Abstract:The rapid advancement of vision-language models has catalyzed the emergence of GUI agents, which hold immense potential for automating complex tasks, from online shopping to flight booking, thereby alleviating the burden of repetitive digital workflows. As a foundational capability, GUI grounding is typically established as a prerequisite for end-to-end task execution. It enables models to precisely locate interface elements, such as text and icons, to perform accurate operations like clicking and typing. Unlike prior works that fine-tune models already possessing strong spatial awareness (e.g., Qwen3-VL), we aim to master the full technical pipeline by starting from a base model with minimal grounding ability, such as POINTS-1.5. We introduce POINTS-GUI-G-8B, which achieves state-of-the-art performance with scores of 59.9 on ScreenSpot-Pro, 66.0 on OSWorld-G, 95.7 on ScreenSpot-v2, and 49.9 on UI-Vision.

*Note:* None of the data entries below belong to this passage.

Lemma validate_selected_ok offered p : p ∈ list_elements offered -> validate_selected_protocol (Some offered) (Some p) = Ok tt.
Proof.
  intros Hp. cbn. rewrite (proj2 (existsb_exists _ _)); [done|]. exists p. split; [by apply list_elem_of_In|].
  by apply bool_decide_eq_true.
Qed.
(* ===== verification/Compressed.v ===== *)
(** * The compressed protocol (src/src/protocol.rs, second half)

    [CompressedProtocol] and its two halves, over a codec: the encoder and the decoder of [deflate.rs] are an interface here, which [DeflateCodec]
    implements.  Theorems are in [CompressedSpec]. *)

From stdpp Require Import base list strings.
From S2P Require Import Prelude Error Mask Utf8 Frame Protocol Deflate.

(** ** The codec *)

Class Codec (E D : Type) := {
  (** [DeflateEncoder::new(window_bits, no_context_takeover, level, threshold)] and [compress] *)
  encoder_new : DeflateWindowBits -> bool -> Z -> Z -> E;
  codec_compress : E -> bytes -> comp E (option bytes);
  (** [DeflateDecoder::new(window_bits, no_context_takeover)] and [decompress] *)
  decoder_new : DeflateWindowBits -> bool -> D;
  codec_decompress : D -> bytes -> Z -> comp D bytes
}.

Module DeflateContext.
Record t (E D : Type) := Mk { encoder : E; decoder : D; config : DeflateConfig.t }.
Arguments Mk {E D}. Arguments encoder {E D}. Arguments decoder {E D}. Arguments config {E D}.

Definition server `{Codec E D} (c : DeflateConfig.t) : t E D :=
  Mk (encoder_new (DeflateConfig.server_max_window_bits c) (DeflateConfig.server_no_context_takeover c)
        (DeflateConfig.compression_level c) (DeflateConfig.compression_threshold c))
     (decoder_new (DeflateConfig.client_max_window_bits c) (DeflateConfig.client_no_context_takeover c)) c.
Definition client `{Codec E D} (c : DeflateConfig.t) : t E D :=
  Mk (encoder_new (DeflateConfig.client_max_window_bits c) (DeflateConfig.client_no_context_takeover c)
        (DeflateConfig.compression_level c) (DeflateConfig.compression_threshold c))
     (decoder_new (DeflateConfig.server_max_window_bits c) (DeflateConfig.server_no_context_takeover c)) c.

Definition compress `{Codec E D} (d : t E D) (data : bytes) : comp (t E D) (option bytes) :=
  match codec_compress (encoder d) data with
  | Done e r => Done (Mk e (decoder d) (config d)) r
  | Panic => Panic
  | NoFuel => NoFuel
  end.
Definition decompress `{Codec E D} (d : t E D) (data : bytes) (max_size : Z) : comp (t E D) bytes :=
  match codec_decompress (decoder d) data max_size with
  | Done dec r => Done (Mk (encoder d) dec (config d)) r
  | Panic => Panic
  | NoFuel => NoFuel
  end.
End DeflateContext.

(** Text that arrived whole. *)
Definition check_text {S} `{Simdutf8} (validate : bool) (s : S) (data : bytes) : comp S (option Message.t) :=
  if validate && negb (validate_utf8 data) then Done s (Err InvalidUtf8) else Done s (Ok (Some (Message.Text data))).

(** ** Both directions *)

Module CompressedProtocol.
Import Protocol.

(** [decompress_buf] is never used. *)
Record t (E D : Type) := Mk { inner : Protocol.t; deflate : DeflateContext.t E D; fragment_compressed : bool }.
Arguments Mk {E D}. Arguments inner {E D}. Arguments deflate {E D}. Arguments fragment_compressed {E D}.

Section compressed.
Context {E D : Type} `{Codec E D} {SU : Simdutf8}.

Definition set_inner (v : Protocol.t) (p : t E D) : t E D := Mk v (deflate p) (fragment_compressed p).
Definition set_deflate (v : DeflateContext.t E D) (p : t E D) : t E D := Mk (inner p) v (fragment_compressed p).
Definition set_compressed (v : bool) (p : t E D) : t E D := Mk (inner p) (deflate p) v.

Definition server (max_frame_size max_message_size : Z) (c : DeflateConfig.t) : t E D :=
  Mk (enable_compression (Protocol.new Server max_frame_size max_message_size)) (DeflateContext.server c) false.
Definition client (max_frame_size max_message_size : Z) (c : DeflateConfig.t) : t E D :=
  Mk (enable_compression (Protocol.new Client max_frame_size max_message_size)) (DeflateContext.client c) false.
Definition with_text_utf8_validation (enabled : bool) (p : t E D) : t E D :=
  set_inner (Protocol.with_text_utf8_validation enabled (inner p)) p.
Definition is_closed (p : t E D) : bool := Protocol.is_closed (inner p).
Definition is_closing (p : t E D) : bool := Protocol.is_closing (inner p).
(** The frame that carries a data message, and what the receiver makes of it. *)
Lemma encode_data_ok p o b key buf mf mm d : o = Text \/ o = Binary -> in_sync (cenc p) d ->
  bytes_ok b -> len b <= mm -> mm <= 400000000 -> len b <= mf -> (o = Text -> str_from_utf8 b = true) ->
  compressed_bound (len b) <= mf -> compressed_bound (len b) < 2 ^ 63 -> key_fine key ->
  exists p' out d', CompressedProtocol.encode_data key p o b buf = Done (p', buf ++ encode_all [out]) (Ok tt) /\
    out_ok (compressed_policy (peer (crole p)) mf) out /\
    cref_frame mm true true (None, d) (out_frame out) = Ok ((None, d'), Some (data_message o b)) /\
    in_sync (cenc p') d' /\ crole p' = crole p.
Proof.
  intros Ho Hsync Hb Hl Hmm Hmf Hu Hbound Hbound' [Hk Hkok].
  assert (Hkey : pol_masked (compressed_policy (peer (crole p)) mf) = match Protocol.choose_mask (crole p) key with Some _ => true | None => false end
    /\ match Protocol.choose_mask (crole p) key with Some m => len m = 4 /\ bytes_ok m | None => True end) by (by destruct (crole p)).
  destruct Hkey as [Hmask Hkey].
  assert (Hdone : forall (c : bool) data (d' : D), (if c then codec_decompress (E := E) d data mm = Done d' (Ok b) else d' = d /\ data = b) ->
    cref_frame mm true true (None, d) (out_frame (o, data, true, Protocol.choose_mask (crole p) key, c)) = Ok ((None, d'), Some (data_message o b))).
  { intros c data d' Hd. unfold cref_frame, out_frame, sent. cbn [header opcode].
    assert (Hcomp : complete mm true o c d data = Ok ((None, d'), Some (data_message o b))).
    { unfold complete, expand. destruct c; [rewrite Hd|destruct Hd as [-> ->]; zfalse (mm <? len b)].
      - destruct Ho as [-> | ->]; [by rewrite Hu|done].
      - destruct Ho as [-> | ->]; [by rewrite Hu|done]. }
    destruct Ho as [-> | ->]; unfold cref_start; cbn [fin header rsv1 payload]; exact Hcomp. }
  destruct (compress_sync (cenc p) d b Hsync ltac:(lia) Hb) as (e' & r & Ec & Hr).
  unfold CompressedProtocol.encode_data, DeflateContext.compress. rewrite Ec.
  set (p' := CompressedProtocol.set_deflate (DeflateContext.Mk e' (DeflateContext.decoder (CompressedProtocol.deflate p)) (DeflateContext.config (CompressedProtocol.deflate p))) p).
  destruct r as [z|].
  - destruct Hr as (Hz & Hlz & Hd). destruct (Hd mm ltac:(lia)) as (d' & Ed & Hs).
    exists p', (o, z, true, Protocol.choose_mask (crole p) key, true), d'. split; [reflexivity|]. split; [|split; [exact (Hdone true z d' Ed)|done]].
    split; try done; cbn [pol_max compressed_policy]; try lia. by destruct Ho as [-> | ->].
  - exists p', (o, b, true, Protocol.choose_mask (crole p) key, false), d. split; [reflexivity|].
    split; [|split; [exact (Hdone false b d (conj eq_refl eq_refl))|done]].
    split; try done; cbn [pol_max compressed_policy]; try lia. by destruct Ho as [-> | ->].
Qed.

(** A message of any kind. *)
Lemma encode_message_ok p m key close_key buf mf mm d : in_sync (cenc p) d -> cmsg_ok mf mm m -> mm <= 400000000 ->
  key_fine key -> key_fine close_key ->
  exists p' out d', CompressedProtocol.encode_message key close_key p m buf = Done (p', buf ++ encode_all [out]) (Ok tt) /\
    out_ok (compressed_policy (peer (crole p)) mf) out /\
    cref_frame mm true true (None, d) (out_frame out) = Ok ((None, d'), Some m) /\
    in_sync (cenc p') d' /\ crole p' = crole p.
Proof.
  intros Hsync [Hm Hc] Hmm Hk Hk'.
  assert (Hctl : forall m' key', msg_ok mf mm m' -> key_fine key' -> Message.is_control m' = true ->
    out_ok (compressed_policy (peer (crole p)) mf) (msg_frame (crole p) (key', m')) /\
    cref_frame mm true true (None, d) (out_frame (msg_frame (crole p) (key', m'))) = Ok ((None, d), Some m')).
  { intros m' key' Hm' Hkey Hctl. pose proof (msg_sendable (crole p) mf mm key' m' Hm' Hkey) as Hs.
    pose proof (ref_frame_sent mf mm (crole p) key' m' Hm') as Hf. split.
    - destruct m' as [b|b|b|b|reason]; try done; destruct Hs; by split.
    - destruct m' as [b|b|b|b|reason]; try done. unfold cref_frame, ref_frame, msg_frame, out_frame, sent in *. cbn [header opcode payload] in *.
      by destruct (Protocol.close_reason _) as [r|]; simplify_eq. }
  destruct m as [b|b|b|b|reason].
  - destruct Hm as (Hb & Hu & Hl & Hf & _), Hc as [Hc1 Hc2]. by apply (encode_data_ok p Text b key buf mf mm d (or_introl eq_refl)).
  - destruct Hm as (Hb & Hl & Hf & _), Hc as [Hc1 Hc2]. by apply (encode_data_ok p Binary b key buf mf mm d (or_intror eq_refl)).
  - destruct (Hctl (Message.Ping b) key Hm Hk eq_refl). by exists p, (msg_frame (crole p) (key, Message.Ping b)), d.
  - destruct (Hctl (Message.Pong b) key Hm Hk eq_refl). by exists p, (msg_frame (crole p) (key, Message.Pong b)), d.
  - destruct (Hctl (Message.Close reason) close_key Hm Hk' eq_refl).
    exists (CompressedProtocol.set_inner (fst (Protocol.encode_message_into close_key (CompressedProtocol.inner p) (Message.Close reason) buf)) p),
      (msg_frame (crole p) (close_key, Message.Close reason)), d.
    split; [reflexivity|]. split; [done|]. split; [done|]. split; [done|]. cbn. by case_bool_decide.
Qed.

(** All messages: the bytes on the wire are frames that the reference receiver turns back into the messages. *)
Lemma encode_all_ok mf mm kms : mm <= 400000000 -> Forall (kms_ok mf mm) kms -> forall p buf d, in_sync (cenc p) d ->
  exists p' outs d', encode_all_compressed p kms buf = Done (p', buf ++ encode_all outs) (Ok tt) /\
    Forall (out_ok (compressed_policy (peer (crole p)) mf)) outs /\
    ref_frames (cref_frame mm true true) (None, d) (map out_frame outs) = (map snd kms, Ok (None, d')) /\
    in_sync (cenc p') d' /\ crole p' = crole p.
Proof.
  intros Hmm. induction 1 as [|[[key ck] m] kms (Hk & Hck & Hm) _ IH]; intros p buf d Hs.
  { exists p, [], d. cbn. rewrite app_nil_r. done. }
  destruct (encode_message_ok p m key ck buf mf mm d Hs Hm Hmm Hk Hck) as (p1 & out & d1 & E1 & Ho & Hr & Hs1 & Hrole).
  destruct (IH p1 (buf ++ encode_all [out]) d1 Hs1) as (p2 & outs & d2 & E2 & Hos & Hrs & Hs2 & Hrole2).
  exists p2, (out :: outs), d2. cbn [encode_all_compressed]. rewrite E1, E2. split; [by rewrite (encode_all_cons out outs), app_assoc|].
  rewrite Hrole in Hos. split; [by constructor|]. cbn [map ref_frames]. rewrite Hr, Hrs. split; [done|]. split; [done|congruence].
Qed.

Context (arch : Arch) (slice_addr : bytes -> Z).

(** Messages that respect the receiver's limits, encoded by an endpoint with permessage-deflate (each compressed or not, as the
    encoder decides) and cut into any reads, are delivered by the other endpoint in order, unchanged and without an error, when the
    sender's encoder and the receiver's decoder start in step; they are in step again afterwards. *)
Lemma compressed_roundtrip mf mm c r (p : CompressedProtocol.t E D) kms chunks : arch_ok arch -> 0 <= mf -> 0 <= mm <= 400000000 ->
  crole p = peer r -> in_sync (cenc p) (first_decoder r c) -> Forall (kms_ok mf mm) kms ->
  exists p' wire, encode_all_compressed p kms [] = Done (p', wire) (Ok tt) /\
    (concat chunks = wire -> exists q buf a,
      compressed_reads arch slice_addr (compressed_new r mf mm c) chunks = Done (q, buf, map snd kms, a) (Ok tt)) /\
    exists d', in_sync (cenc p') d' /\
      snd (ref_run (cref_frame mm true true) (compressed_policy r mf) (None, first_decoder r c) wire) = Ok (None, d').
Proof.
  intros Harch Hmf Hmm Hrole Hsync Hkms.
  destruct (encode_all_ok mf mm kms ltac:(lia) Hkms p [] _ Hsync) as (p' & outs & d' & E1 & Hos & Hrs & Hs & Hrole').
  rewrite Hrole, peer_peer in Hos. destruct (spec_frames_sent _ _ Hos) as [Hok Hsf].
  assert (Href : ref_run (cref_frame mm true true) (compressed_policy r mf) (None, first_decoder r c) (encode_all outs) = (map snd kms, Ok (None, d')))
    by (unfold ref_run; by rewrite Hsf, Hrs).
  exists p', (encode_all outs). split; [done|]. split; [|exists d'; by rewrite Href]. intros Hc.
  pose proof (compressed_reads_post arch slice_addr mf mm c r chunks Harch ltac:(lia) ltac:(by rewrite Hc)) as Hr.
  apply received_news in Hr as (q & buf & ms & a & res & -> & Hm & Hres); [|by rewrite Hc].
  rewrite list_fmap_id, Hc, Href in Hm. cbn in Hm. subst ms. exists q, buf, a.
  destruct res as [[]|e]; [done|]. exfalso. rewrite Hc in Hres. destruct Hres as [Hres|[_ Hres]]; [by rewrite Href in Hres|].
  set (ping := (Ping, @nil Z, true, Protocol.choose_mask (peer r) [0; 0; 0; 0], false) : outgoing).
  assert (Hping : Forall (out_ok (compressed_policy r mf)) (outs ++ [ping])).
  { apply Forall_app; split; [done|]. constructor; [|constructor].
    destruct r; (split; [done|first [done|split; [done|by repeat constructor]]|done|done|change (len (@nil Z)) with 0; cbn; lia|done|constructor]). }
  destruct (spec_frames_sent _ _ Hping) as [Hok' Hsf'].
  assert (Hsplit : encode_all (outs ++ [ping]) = encode_all outs ++ encode_all [ping]).
  { clear. induction outs as [|x l IH]; [done|]. cbn [app]. rewrite encode_all_cons, IH, (encode_all_cons x l). by rewrite <- app_assoc. }
  assert (Href' : ref_run (cref_frame mm true true) (compressed_policy r mf) (None, first_decoder r c) (encode_all (outs ++ [ping])) =
    (map snd kms ++ [Message.Ping []], Ok (None, d'))).
  { unfold ref_run. rewrite Hsf', map_app.
    assert (Happ : forall l fr, ref_frames (cref_frame mm true true) fr (map out_frame l ++ map out_frame [ping]) =
      let '(ms, r) := ref_frames (cref_frame mm true true) fr (map out_frame l) in
      match r with Ok fr => (ms ++ [Message.Ping []], Ok fr) | Err e => (ms, Err e) end).
    { clear. induction l as [|x l IH]; intros fr; [by destruct fr as [[[[? ?] ?]|] ?]|]. cbn [map app ref_frames].
      destruct (cref_frame mm true true fr (out_frame x)) as [[fr' m]|e]; [|done]. rewrite IH.
      destruct (ref_frames _ fr' (map out_frame l)) as [ms [fr''|e]]; cbn; [|done]. by rewrite app_assoc. }
    rewrite Happ, Hrs. done. }
  rewrite Hsplit in Hok', Href'. apply bytes_ok_app in Hok' as [_ Hok']. specialize (Hres _ Hok'). rewrite Href', Href in Hres.
  cbn in Hres. apply (f_equal length) in Hres. rewrite length_app in Hres. cbn in Hres. lia.
Qed.
End endpoints.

Our model's success is driven by three key factors: (1) Refined Data Engineering, involving the unification of diverse open-source datasets format alongside sophisticated strategies for augmentation, filtering, and difficulty grading; (2) Improved Training Strategies, including continuous fine-tuning of the vision encoder to enhance perceptual accuracy and maintaining resolution consistency between training and inference; and (3) Reinforcement Learning (RL) with Verifiable Rewards. While RL is traditionally used to bolster reasoning, we demonstrate that it significantly improves precision in the perception-intensive GUI grounding task. Furthermore, GUI grounding provides a natural advantage for RL, as rewards are easily verifiable and highly accurate.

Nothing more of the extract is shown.